Astrocytic AT1R deficiency ameliorates Aβ-induced cognitive deficits and synaptotoxicity through β-arrestin2 signaling.

Alzheimer's disease (AD) seriously influences human health, and there is no effective treatment to prevent or cure AD. Recent studies have shown that angiotensin II type 1 receptor (AT1R) blockers significantly reduce the prevalence of AD, while the precise role and mechanism of AT1R in AD remain obscure. In this study, for the first time, we identified that astrocytic but not neuronal AT1R levels were significantly increased in AD model rats and found that astrocyte-specific knockout of AT1R significantly ameliorated amyloid β (Aβ)-induced cognitive deficits and synaptotoxicity. Pretreating astrocytes with an AT1R blocker also alleviated Aβ-induced synaptotoxicity in the coculture system of hippocampal neurons and astrocytes.
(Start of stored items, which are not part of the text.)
Lemma Resting_word e g d : Resting g d -> Count e = 0%nat -> word_ok e g d.
Proof. intros [Hg Hd] He. unfold word_ok. by rewrite Hg. Qed.

Lemma Composed_word before e after g d : Composed before (Peek e) after g d -> word_ok e g d.
Proof. intros H. unfold word_ok. rewrite (composed_mgr _ _ _ _ _ H). eauto. Qed.

(** With no composition an expansion may be young. *)
Lemma Resting_good c e g d :
  Inv c -> engine_ok e -> Resting g d -> Count e = 0%nat -> Good n (with_word c e g d).
Proof.
  intros Hi He Hr Hn. split; [by apply Inv_word; auto using Resting_word|].
  intros Hc. change (pComposition_ g = true) in Hc. by rewrite (resting_mgr _ _ Hr) in Hc.
Qed.

Lemma Good_Inv c : Good n c -> Inv c.
Proof. by intros []. Qed.

(** ** Sessions that end the composition *)

Lemma CommitEditSession_rests text g d :
  agreed g d -> let '(_, g', d') := CommitEditSession text g d in Resting g' d'.
Proof.
  intros H. destruct (pComposition_ g) eqn:Eg.
  - destruct (agreed_covers _ _ H Eg) as (before & old & after & Ht & Hc).
    unfold CommitEditSession. rewrite Eg.
    set (r := if CurrentTextEquals text g then _ else _).
    assert (Hr : exists old' g' d', r = (true, g', d') /\ pComposition_ g' = true /\
      v_text (view d') = before ++ old' ++ after /\
      v_composition (view d') = Some (length before, length old')).
    { subst r. destruct (CurrentTextEquals text g); [by exists old, g, d|].
      destruct (SetCompositionText_covered text before old after g d Eg Ht Hc)
        as (g' & d' & -> & [] & _). by exists text, g', d'. }
    destruct Hr as (old' & g' & d' & -> & Hg' & Ht' & Hc').
    pose proof (EndComposition_rests g' d' Hg' (ex_intro _ _ Hc')) as He.
    by destruct (EndComposition g' d').
  - pose proof (agreed_resting _ _ H Eg). by rewrite Commit_resting.
Qed.

Lemma RequestEditSession_granted s c :
  RequestEditSession m s c =
  let '(_, g, d) := s (mgr_ c) (doc_ c) in with_word c (engine_ c) g d.
Proof. unfold RequestEditSession. destruct (m_context m); [|done]. by rewrite plain_grants. Qed.

Lemma commit_session_rests text c :
  agreed (mgr_ c) (doc_ c) ->
  exists g d, commit_session m text c = with_word c (engine_ c) g d /\ Resting g d.
Proof.
  intros H. unfold commit_session. rewrite RequestEditSession_granted.
  pose proof (CommitEditSession_rests text _ _ H) as Hr.
  destruct (CommitEditSession text (mgr_ c) (doc_ c)) as [[ok g] d]. eauto.
Qed.

(** The word ends: the engine is reset after the session, whatever it held. *)
Lemma end_word_good text e c :
  Inv c -> Good n (ResetEngine (commit_session m text { c with engine_ := e })).
Proof.
  intros H. destruct (commit_session_rests text { c with engine_ := e }) as (g & d & -> & Hr).
  { by apply (Inv_agreed c). }
  by apply (Resting_good c (Reset e)); [|apply Reset_ok| |apply Reset_Count].
Qed.
Lemma end_word_good' text c : Inv c -> Good n (ResetEngine (commit_session m text c)).
Proof. intros H. apply (end_word_good text (engine_ c)) in H. by destruct c. Qed.

Lemma take_commit_eq c :
  take_commit c = ((Commit (engine_ c)).1, { c with engine_ := (Commit (engine_ c)).2 }).
Proof. unfold take_commit. by destruct (Commit (engine_ c)). Qed.

Lemma RecordCommitSnapshot_good text raw b c :
  Forall (fun k => k <> 0) raw -> Good n c -> Good n (RecordCommitSnapshot m text raw b c).
Proof.
  intros Hraw [[[H1 H3 H4] H2] Hs]. unfold RecordCommitSnapshot.
  destruct (_ || _); (split; [split; [split|]|exact Hs]); try done; constructor.
Qed.

Lemma ControllerCommit_good c : Inv c -> Good n (ControllerCommit m c).
Proof.
  intros H. unfold ControllerCommit. rewrite take_commit_eq. cbv zeta.
  apply TryPromote_good, RecordCommitSnapshot_good; [by apply PeekRaw_keys, (inv_ok _ (inv_base _ H))|].
  by apply ClearMacroTracking_good, digit_good, end_word_good.
Qed.

Lemma try_promote_composing c : IsComposing (try_promote c) = IsComposing c.
Proof.
  unfold try_promote, TryPromotePendingConfig. destruct (negb _); [done|].
  destruct (negb _); [done|]. cbn [snd]. unfold recreate_engine, promote_config. cbv zeta.
  destruct (pendingConfig_ _); by destruct (spellSuggestEnabled _).
Qed.
Lemma ControllerCommit_rests c : Inv c -> IsComposing (ControllerCommit m c) = false.
Proof.
  intros H. unfold ControllerCommit. rewrite take_commit_eq. cbv zeta. rewrite try_promote_composing.
  destruct (commit_session_rests (Commit (engine_ c)).1 { c with engine_ := (Commit (engine_ c)).2 })
    as (g & d & -> & [Hr _]); [by apply (Inv_agreed c)|].
  unfold RecordCommitSnapshot. by destruct (_ || _).
Qed.

Lemma CommitWithChar_good ch c : Inv c -> Good n (CommitWithChar m ch c).
Proof.
  intros H. unfold CommitWithChar. rewrite take_commit_eq. cbv zeta.
  apply TryPromote_good, RecordCommitSnapshot_good; [by apply PeekRaw_keys, (inv_ok _ (inv_base _ H))|].
  unfold ClearMacroTrackingAfterCommit.
  case_match; [|apply ClearMacroTracking_good]; by apply digit_good, end_word_good.
Qed.

Lemma ClearContext_good c : Good n c -> Good n (ControllerKeys.ClearContext c).
Proof.
  intros [[[H1 H3 H4] H2] Hs]. split; [split; [split|]|exact Hs]; try done; [by apply ClearContext_ok|].
  unfold in_step, IsComposing in *. cbn. destruct (pComposition_ (mgr_ c)).
  - by rewrite ClearContext_Peek.
  - by rewrite ClearContext_Count.
Qed.

Lemma CommitRawAndEnd_good c : Good n c -> Good n (CommitRawAndEnd m c).2.
Proof.
  intros H. unfold CommitRawAndEnd. case_bool_decide; [done|]. cbv zeta. cbn [snd].
  apply TryPromote_good, ClearMacroTracking_good, digit_good, ClearContext_good.
  by apply end_word_good', H.
Qed.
Moreover, AT1R could directly bind to Aβ and activate the astrocytic β-arrestin2 pathway in a biased manner, and biased inhibition of the astrocytic AT1R/β-arrestin2 pathway relieved Aβ-induced neurotoxicity. Furthermore, we demonstrated that astrocytic AT1R/β-arrestin2 pathway-mediated synaptotoxicity was associated with the aggregation of autophagosomes, which triggered the disordered degradation of Aβ. Our findings reveal a novel molecular mechanism of astrocytic AT1R in Aβ-induced neurodegeneration and might contribute to establishing new targets for AD prevention and therapy.